* Task to carry out *
Return only the lines running from the top of the entries to the line with "- rewrite (run_getTests_calls", inclusive, exactly as written.

* Data records *

(** What the calls of a lookup are. *)
Lemma getTests_calls (slug : string) (w : W) :
  let '(_, calls, r) := run h (getTests REDIS_EXPIRE REDIS_PREFIX cheerio_parse slug) w in
  (requests calls <= 1)%nat
  /\ filter is_get calls
     = match find_school slug with
       | Some _ => [CallGet (key_of REDIS_PREFIX slug)]
       | None => []
       end
  /\ (List.length (filter is_set calls) <= requests calls)%nat
  /\ (is_rejected r = true -> filter is_set calls = [] /\ requests calls = 1%nat)
  /\ filter is_clearing calls = []
  /\ Forall (fun c =>
               match c with
               | CallSet k _ ttl => k = key_of REDIS_PREFIX slug /\ ttl = REDIS_EXPIRE
               | _ => True
               end) calls.
Proof.
  destruct (find_school slug) as [item |] eqn:Hfind.
  - rewrite (run_getTests_calls slug item w Hfind). cbv zeta.
    destruct (on_get h (key_of REDIS_PREFIX slug) w) as [w1 reply].
    destruct (decoded reply) as [v |].
    + destruct (Js.truthy v).
      * cbn. repeat split; try lia; try discriminate. repeat constructor.
      * destruct (on_fetch h (url_of (Division.id item)) w1) as [w2 page].
        destruct (result_of_reply cheerio_parse (Division.name item) page) as [data | e].
        -- cbv zeta. destruct (on_set h _ _ REDIS_EXPIRE w2) as [w3 [[] | e]];
             cbn; repeat split; try lia; try discriminate; repeat constructor.
        -- cbn. repeat split; try lia; repeat constructor.
    + destruct (on_fetch h (url_of (Division.id item)) w1) as [w2 page].
      destruct (result_of_reply cheerio_parse (Division.name item) page) as [data | e].
      * cbv zeta. destruct (on_set h _ _ REDIS_EXPIRE w2) as [w3 [[] | e]];
          cbn; repeat split; try lia; try discriminate; repeat constructor.
      * cbn. repeat split; try lia; repeat constructor.
  - unfold getTests. unfold find_school in Hfind. rewrite Hfind.
    cbn. repeat split; try lia; try discriminate. constructor.
Qed.

Lemma run_each_calls (ds : list Division.t) (w : W) :
  Forall (fun d => find_school (Division.slug d) = Some d) ds ->
  let '(_, calls, _) :=
    run_each h (map (fun d => getTests REDIS_EXPIRE REDIS_PREFIX cheerio_parse
                                 (Division.slug d)) ds) w in
  filter is_get calls = map (fun d => CallGet (key_of REDIS_PREFIX (Division.slug d))) ds
  /\ (requests calls <= List.length ds)%nat
  /\ (List.length (filter is_set calls) <= requests calls)%nat
  /\ filter is_clearing calls = [].
Proof.
  intro Hds. revert w. induction Hds as [| d ds Hd _ IH]; intro w.
  - cbn. repeat split; lia.
  - cbn [map run_each].
    pose proof (getTests_calls (Division.slug d) w) as Hone.
    destruct (run h (getTests REDIS_EXPIRE REDIS_PREFIX cheerio_parse (Division.slug d)) w)
      as [[w1 c1] r1].
    rewrite Hd in Hone. destruct Hone as (Hreq & Hget & Hset & _ & Hclear & _).
    specialize (IH w1).
    destruct (run_each h _ w1) as [[w2 c2] rs].
    destruct IH as (Hget2 & Hreq2 & Hset2 & Hclear2).
    rewrite !filter_app, requests_app, length_app, Hget, Hget2, Hclear, Hclear2.
    cbn [List.length map app]. repeat split; lia.
Qed.

End Calls.

Lemma schools_found : Forall (fun d => find_school (Division.slug d) = Some d) schools.
Proof. repeat constructor. Qed.

Lemma result_of_reply_resolved (cheerio_parse : value -> settled (list node)) (heading : string)
  (reply : settled response) :
  is_resolved (result_of_reply cheerio_parse heading reply) = is_page cheerio_parse reply.
Proof.
  destruct reply as [result | e]; [|reflexivity]. cbn [result_of_reply is_page].
  destruct (status result =? 200)%Z; [|reflexivity]. cbn [negb andb].
  destruct (json result) as [body | e]; [|reflexivity].
  destruct (Js.get body "html") as [data | e]; [|reflexivity].
  unfold parse_departments, cheerio_load.
  destruct data; try reflexivity; cbn [has_properties andb];
    destruct (cheerio_parse _); reflexivity.
Qed.

(** X1. A lookup that finds, under the key of a slug of the list, a text
    decoding to a truthy value resolves with that value as it is, after
    the one GET: it makes no request and writes nothing, and the value is
    not checked to be a result. *)
Theorem getTests_returns_what_the_cache_holds :
  forall (REDIS_EXPIRE REDIS_PREFIX : option string)
         (cheerio_parse : value -> settled (list node)) (W : Type) (h : world W)
         (slug : string) (item : Division.t) (w w1 : W) (text : string) (v : value),
    find_school slug = Some item ->
    on_get h (key_of REDIS_PREFIX slug) w = (w1, Resolved (Some text)) ->
    JSON.parse text = Some v ->
    Js.truthy v = true ->
    run h (getTests REDIS_EXPIRE REDIS_PREFIX cheerio_parse slug) w
    = (w1, [CallGet (key_of REDIS_PREFIX slug)], Resolved v).
Proof.
  intros REDIS_EXPIRE REDIS_PREFIX cheerio_parse W h slug item w w1 text v
         Hfind Hget Hparse Htruthy.
  rewrite (run_getTests_calls _ _ _ _ slug item w Hfind). cbv zeta.
  rewrite Hget. cbn [decoded reply_text]. rewrite Hparse, Htruthy. reflexivity.
Qed.

Lemma getTests_returns_what_the_cache_holds_witness :
  run (Mem.over Sample.serving)
      (getTests (Some "60") None Sample.load "hugvisindasvid")
      (Sample.holding "hugvisindasvid" "[3]")
  = (Sample.holding "hugvisindasvid" "[3]",
     [CallGet "proftafla:hugvisindasvid"],
     Resolved (VArray [VNumber (Num.of_Z 3)])).
Proof.
  apply (getTests_returns_what_the_cache_holds (Some "60") None Sample.load Mem.state
           (Mem.over Sample.serving) "hugvisindasvid"
           (Division.Make "Hugvísindasvið" (Num.of_Z 3) "hugvisindasvid")
           (Sample.holding "hugvisindasvid" "[3]")
           (Sample.holding "hugvisindasvid" "[3]") "[3]");
    reflexivity.
Defined.

(** X2. [fetchAndParse] makes exactly one call, the request for the URL
    that ends in [svidID=], the id and [&notaVinnuToflu=0], and resolves
    exactly when the reply has status 200, its body decodes to a value
    other than [undefined] and [null], and the [html] of the body is a
    value, other than [undefined] and [null], that the parser makes a
    document of; a result carries the heading that was passed in.  A
    rejection of the request, of the decoding of the body or of the parser
    is passed on unchanged; a body without properties makes a TypeError,
    and so does a body without [html]. *)
Theorem fetchAndParse_resolves_on_a_page_only :
  forall (cheerio_parse : value -> settled (list node)) (W : Type) (h : world W)
         (id : Num.number) (heading : string) (w : W),
    let url :=
      ("https://ugla.hi.is/Proftafla/View/ajax.php?sid=2027&a=getProfSvids&proftaflaID=37&svidID="
       ++ Num.to_string id ++ "&notaVinnuToflu=0")%string in
    let reply := snd (on_fetch h url w) in
    exists r,
      run h (fetchAndParse cheerio_parse id heading) w
      = (fst (on_fetch h url w), [CallFetch url], r)
      /\ is_resolved r = is_page cheerio_parse reply
      /\ (forall data, r = Resolved data -> DivisionResult.heading data = heading)
      /\ (forall e, reply = Rejected e -> r = Rejected e)
      /\ (forall result e,
            reply = Resolved result -> status result = 200%Z ->
            json result = Rejected e -> r = Rejected e)
      /\ (forall result body,
            reply = Resolved result -> status result = 200%Z ->
            json result = Resolved body -> has_properties body = false ->
            exists message, r = Rejected (Js.TypeError message))
      /\ (forall result body data,
            reply = Resolved result -> status result = 200%Z ->
            json result = Resolved body -> Js.get body "html" = Resolved data ->
            has_properties data = false ->
            exists message, r = Rejected (Js.TypeError message))
      /\ (forall result body data e,
            reply = Resolved result -> status result = 200%Z ->
            json result = Resolved body -> Js.get body "html" = Resolved data ->
            has_properties data = true -> cheerio_parse data = Rejected e ->
            r = Rejected e).
Proof.
  intros cheerio_parse W h id heading w url reply.
  exists (result_of_reply cheerio_parse heading reply). subst reply.
  change url with (url_of id). clear url.
  rewrite run_fetchAndParse_reply.
  destruct (on_fetch h (url_of id) w) as [w1 reply]. cbn [fst snd].
  split; [reflexivity|].
  split; [apply result_of_reply_resolved|].
  split; [|split; [|split; [|split; [|split]]]].
  - intros data Hdata. destruct reply as [result | e]; [|discriminate Hdata].
    cbn [result_of_reply] in Hdata.
    destruct (negb (status result =? 200)%Z); [discriminate Hdata|].
    destruct (json result) as [body | e]; [|discriminate Hdata].
    destruct (Js.get body "html") as [html | e]; [|discriminate Hdata].
    destruct (parse_departments cheerio_parse html) as [departments | e];
      [|discriminate Hdata].
    injection Hdata as <-. reflexivity.
  - intros e ->. reflexivity.
  - intros result e -> Hstatus Hjson. cbn [result_of_reply].
    rewrite Hstatus, Hjson. reflexivity.
  - intros result body -> Hstatus Hjson Hbody. cbn [result_of_reply].
    rewrite Hstatus, Hjson. cbn [Z.eqb Pos.eqb negb].
    destruct body; try discriminate Hbody; eexists; reflexivity.
  - intros result body data -> Hstatus Hjson Hhtml Hdata. cbn [result_of_reply].
    rewrite Hstatus, Hjson, Hhtml. cbn [Z.eqb Pos.eqb negb].
    destruct data; try discriminate Hdata; eexists; reflexivity.
  - intros result body data e -> Hstatus Hjson Hhtml Hdata Hparse. cbn [result_of_reply].
    rewrite Hstatus, Hjson, Hhtml. cbn [Z.eqb Pos.eqb negb].
    unfold parse_departments, cheerio_load.
    destruct data; try discriminate Hdata; rewrite Hparse; reflexivity.
Qed.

* Solution *
(** What the calls of a lookup are. *)
Lemma getTests_calls (slug : string) (w : W) :
  let '(_, calls, r) := run h (getTests REDIS_EXPIRE REDIS_PREFIX cheerio_parse slug) w in
  (requests calls <= 1)%nat
  /\ filter is_get calls
     = match find_school slug with
       | Some _ => [CallGet (key_of REDIS_PREFIX slug)]
       | None => []
       end
  /\ (List.length (filter is_set calls) <= requests calls)%nat
  /\ (is_rejected r = true -> filter is_set calls = [] /\ requests calls = 1%nat)
  /\ filter is_clearing calls = []
  /\ Forall (fun c =>
               match c with
               | CallSet k _ ttl => k = key_of REDIS_PREFIX slug /\ ttl = REDIS_EXPIRE
               | _ => True
               end) calls.
Proof.
  destruct (find_school slug) as [item |] eqn:Hfind.
  - rewrite (run_getTests_calls slug item w Hfind). cbv zeta.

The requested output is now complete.